Records for the exercise Block Start

(* ===== verification/Canceller.v ===== *)
(** * Canceller: cancellation callbacks by command id (src/canceller/canceller.go)

    The struct is a concurrent map from command ids to closures.  A closure that a
    caller registers is a value of the type [C]; what calling it does to the whole
    program state is the argument [run] of [Cancel]. *)
From S2P Require Import Prelude Api Doubles GoM.
From stdpp Require Import base gmap list strings.
From Stdlib Require Import ZArith Lia.

Section Canceller.
Context `{Api} {C : Type}.

Record Canceller := mkCanceller { canceller_ids : gmap Z C }.

(** [new(canceller.Canceller)]. *)
Definition new_Canceller : Canceller := mkCanceller ∅.

Definition Register (id : Z) (cancel : C) (c : Canceller) : Canceller :=
  mkCanceller (<[id := cancel]> (canceller_ids c)).

Definition Discard (id : Z) (c : Canceller) : Canceller :=
  mkCanceller (delete id (canceller_ids c)).

Section Cancel.
Context {S : Type} `{Field S Canceller} (run : C -> GoM S (result unit)).

(** [LoadAndDelete] is one atomic step: the entry is gone before the closure is
    called.  The first error ends the loop. *)
Fixpoint Canceller_Cancel (ids : list Z) : GoM S (result unit) :=
  match ids with
  | [] => mret (OK tt)
  | id :: rest =>
      c ← gets getf;
      match canceller_ids c !! id with
      | None => Canceller_Cancel rest
      | Some cancel =>
          _ ← update (Discard id);
          _ ←? run cancel;
          Canceller_Cancel rest
      end
  end.

End Cancel.
End Canceller.
Arguments Canceller : clear implicits.

(** ** Properties against the interface *)

(** [shrinks s s']: no registration was added or replaced on the way to [s']. *)
Definition shrinks {S C} `{Field S (Canceller C)} (s s' : S) : Prop :=
  canceller_ids (getf s') ⊆ canceller_ids (getf s).

#[global] Instance shrinks_preorder {S C} `{Field S (Canceller C)} : PreOrder shrinks.
Proof.
  split; [intros s; unfold shrinks; reflexivity|].
  intros s1 s2 s3 H1 H2. unfold shrinks in *. by transitivity (canceller_ids (getf s2)).
Qed.

Section CancelLaws.
Context `{Api} {C S : Type} `{FL : FieldLaws S (Canceller C)}.
Context (run : C -> GoM S (result unit)) (Hrun : ∀ c, always shrinks (run c)).

Lemma shrinks_Discard id (s : S) : shrinks s (setf (Discard id (getf s)) s).
Proof. unfold shrinks. rewrite get_set. simpl. apply delete_subseteq. Qed.

Lemma shrinks_None id (s s' : S) :
  shrinks s s' -> canceller_ids (getf s) !! id = None -> canceller_ids (getf s') !! id = None.
Proof. intros Hs Hn. by eapply lookup_weaken_None. Qed.

Lemma Canceller_Cancel_shrinks ids : always shrinks (Canceller_Cancel run ids).
Proof.
  induction ids as [|id ids IH]; simpl; [auto with go typeclass_instances|].
  apply always_bind; [apply _|auto with go typeclass_instances|]. intros c.
  destruct (_ !! id); [|done].
  apply always_bind; [apply _|apply always_update, shrinks_Discard|]. intros _.
  apply always_rbind; [apply _|apply Hrun|done].
Qed.

Lemma Canceller_Cancel_OK_gone ids : ∀ s s',
  Canceller_Cancel run ids s = (s', Ret (OK tt)) ->
  ∀ id, id ∈ ids -> canceller_ids (getf s') !! id = None.
Proof.
  induction ids as [|i ids IH]; intros s s' Hc id Hin; [by apply elem_of_nil in Hin|].
  simpl in Hc. unfold mbind, GoM_bind, gets, after in Hc; simpl in Hc.
  assert (∀ s1, Canceller_Cancel run ids s1 = (s', Ret (OK tt)) ->
    canceller_ids (getf s1) !! i = None -> canceller_ids (getf s') !! id = None) as Hstep.
  { intros s1 H1 Hi. apply elem_of_cons in Hin as [->|Hin]; [|by eapply IH].
    pose proof (Canceller_Cancel_shrinks ids s1) as Hsh. rewrite H1 in Hsh.
    by eapply shrinks_None. }
  destruct (canceller_ids (getf s) !! i) as [c|] eqn:Hi; [|by eapply Hstep].
  unfold update, modify in Hc; simpl in Hc. unfold rbind, mbind, GoM_bind, after in Hc.
  pose proof (Hrun c (setf (Discard i (getf s)) s)) as Hr.
  destruct (run c _) as [s1 [[[]|e]|v|m| |]] eqn:Hrc; simpl in *; simplify_eq.
  eapply Hstep; [done|]. eapply shrinks_None; [exact Hr|].
  rewrite get_set. simpl. apply lookup_delete_eq.
Qed.

End CancelLaws.

(** ** Order, short-circuit and at-most-once

    To observe the calls, the closures only record themselves in a log and return
    the error an oracle assigns to them. *)

Section CancelLog.
Context `{Api} {C : Type} (oracle : C -> option error).

Definition log_run (c : C) : GoM (Canceller C * list C) (result unit) := λ s,
  ((s.1, s.2 ++ [c]), Ret (match oracle c with Some e => Err e | None => OK tt end)).

(** The closures registered for the ids of a request, in request order, an id that
    occurs twice being looked up once. *)
Fixpoint targets (m : gmap Z C) (ids : list Z) : list C :=
  match ids with
  | [] => []
  | id :: rest =>
      match m !! id with
      | Some c => c :: targets (delete id m) rest
      | None => targets m rest
      end
  end.

(** C24: a cancellation request calls the registered closures in the order of
    the request, each at most once, up to and including the first one that fails.
    If none fails the request succeeds, all of them ran and none of the requested
    ids is registered any more; if one fails its error is returned and it was the
    last one to run.  Ids that are not registered are skipped. *)
Theorem cancel_in_order (ids : list Z) (m : gmap Z C) (log : list C) :
  ∃ ran m' r,
    Canceller_Cancel log_run ids (mkCanceller m, log) = ((mkCanceller m', log ++ ran), Ret r) ∧
    ran `prefix_of` targets m ids ∧
    m' ⊆ m ∧ (∀ id, id ∉ ids -> m' !! id = m !! id) ∧
    match r with
    | OK _ => ran = targets m ids ∧ Forall (λ c, oracle c = None) ran ∧
              (∀ id, id ∈ ids -> m' !! id = None)
    | Err e => ∃ before c, ran = before ++ [c] ∧ oracle c = Some e ∧
                 Forall (λ c, oracle c = None) before
    end.
Proof.
  revert m log. induction ids as [|i ids IH]; intros m log.
  { exists [], m, (OK tt). rewrite app_nil_r. split_and!; try done; set_solver. }
  simpl. unfold mbind, GoM_bind, gets, after; simpl.
  destruct (m !! i) as [c|] eqn:Hi.
  - unfold update, modify, rbind, mbind, GoM_bind, after, Discard; simpl.
    destruct (oracle c) as [e|] eqn:Ho; simpl.
    { exists [c], (delete i m), (Err e). repeat split.
      - apply prefix_cons, prefix_nil.
      - apply delete_subseteq.
      - intros id Hid. apply lookup_delete_ne. set_solver.
      - by exists [], c. }
    destruct (IH (delete i m) (log ++ [c])) as (ran & m' & r & Heq & Hpre & Hsub & Hout & Hr).
    exists (c :: ran), m', r. rewrite Heq, <- app_assoc. repeat split.
    + by apply prefix_cons.
    + transitivity (delete i m); [done|apply delete_subseteq].
    + intros id Hid. rewrite Hout, lookup_delete_ne by set_solver. done.
    + destruct r as [u|e]; [destruct Hr as (-> & Hall & Hgone)|destruct Hr as (bf & c' & -> & Ho' & Hall)].
      * repeat split; [by constructor|]. intros id [->|Hin]%elem_of_cons; [|by apply Hgone].
        eapply lookup_weaken_None; [|exact Hsub]. apply lookup_delete_eq.
      * exists (c :: bf), c'. repeat split; [done|by constructor].
  - destruct (IH m log) as (ran & m' & r & Heq & Hpre & Hsub & Hout & Hr).
    exists ran, m', r. rewrite Heq. repeat split; try done.
    + intros id Hid. apply Hout. set_solver.
    + destruct r as [u|e]; [|done]. destruct Hr as (-> & Hall & Hgone). repeat split; try done.
      intros id [->|Hin]%elem_of_cons; [|by apply Hgone]. by eapply lookup_weaken_None.
Qed.

End CancelLog.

Records for the exercise Block End

> _Task to complete_
Count the lines in the entries that hold the word "repeat", and give nothing but the total.

> _Answer to this exercise_
6